[Data records]
━━━
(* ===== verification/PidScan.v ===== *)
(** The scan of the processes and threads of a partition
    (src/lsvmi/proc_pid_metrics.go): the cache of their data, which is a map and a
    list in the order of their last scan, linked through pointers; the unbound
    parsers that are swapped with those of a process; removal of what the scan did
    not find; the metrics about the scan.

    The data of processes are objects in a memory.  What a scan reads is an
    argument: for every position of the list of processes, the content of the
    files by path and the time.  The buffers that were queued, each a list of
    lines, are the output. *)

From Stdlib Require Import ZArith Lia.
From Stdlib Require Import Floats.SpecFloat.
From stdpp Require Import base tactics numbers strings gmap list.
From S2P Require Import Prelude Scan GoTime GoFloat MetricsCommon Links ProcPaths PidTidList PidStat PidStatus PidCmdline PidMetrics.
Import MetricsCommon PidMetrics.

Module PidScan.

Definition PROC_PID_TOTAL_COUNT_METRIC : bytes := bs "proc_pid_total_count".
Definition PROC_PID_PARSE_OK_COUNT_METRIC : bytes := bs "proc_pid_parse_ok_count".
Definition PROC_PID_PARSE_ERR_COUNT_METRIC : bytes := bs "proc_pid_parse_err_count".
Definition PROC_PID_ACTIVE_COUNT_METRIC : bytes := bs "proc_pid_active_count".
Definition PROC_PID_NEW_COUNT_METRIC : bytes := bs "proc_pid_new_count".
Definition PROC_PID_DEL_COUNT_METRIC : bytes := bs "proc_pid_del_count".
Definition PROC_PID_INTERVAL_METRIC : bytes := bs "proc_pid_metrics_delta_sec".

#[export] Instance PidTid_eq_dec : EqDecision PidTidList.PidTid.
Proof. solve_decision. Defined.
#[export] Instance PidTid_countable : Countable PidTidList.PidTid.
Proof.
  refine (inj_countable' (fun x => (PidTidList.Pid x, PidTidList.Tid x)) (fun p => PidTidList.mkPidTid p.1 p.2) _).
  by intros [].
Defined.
━━━
Copy each line of the records that has "From" in it.

> [WRITTEN RESPONSE]:
From Stdlib Require Import ZArith Lia.
From Stdlib Require Import Floats.SpecFloat.
From stdpp Require Import base tactics numbers strings gmap list.
From S2P Require Import Prelude Scan GoTime GoFloat MetricsCommon Links ProcPaths PidTidList PidStat PidStatus PidCmdline PidMetrics.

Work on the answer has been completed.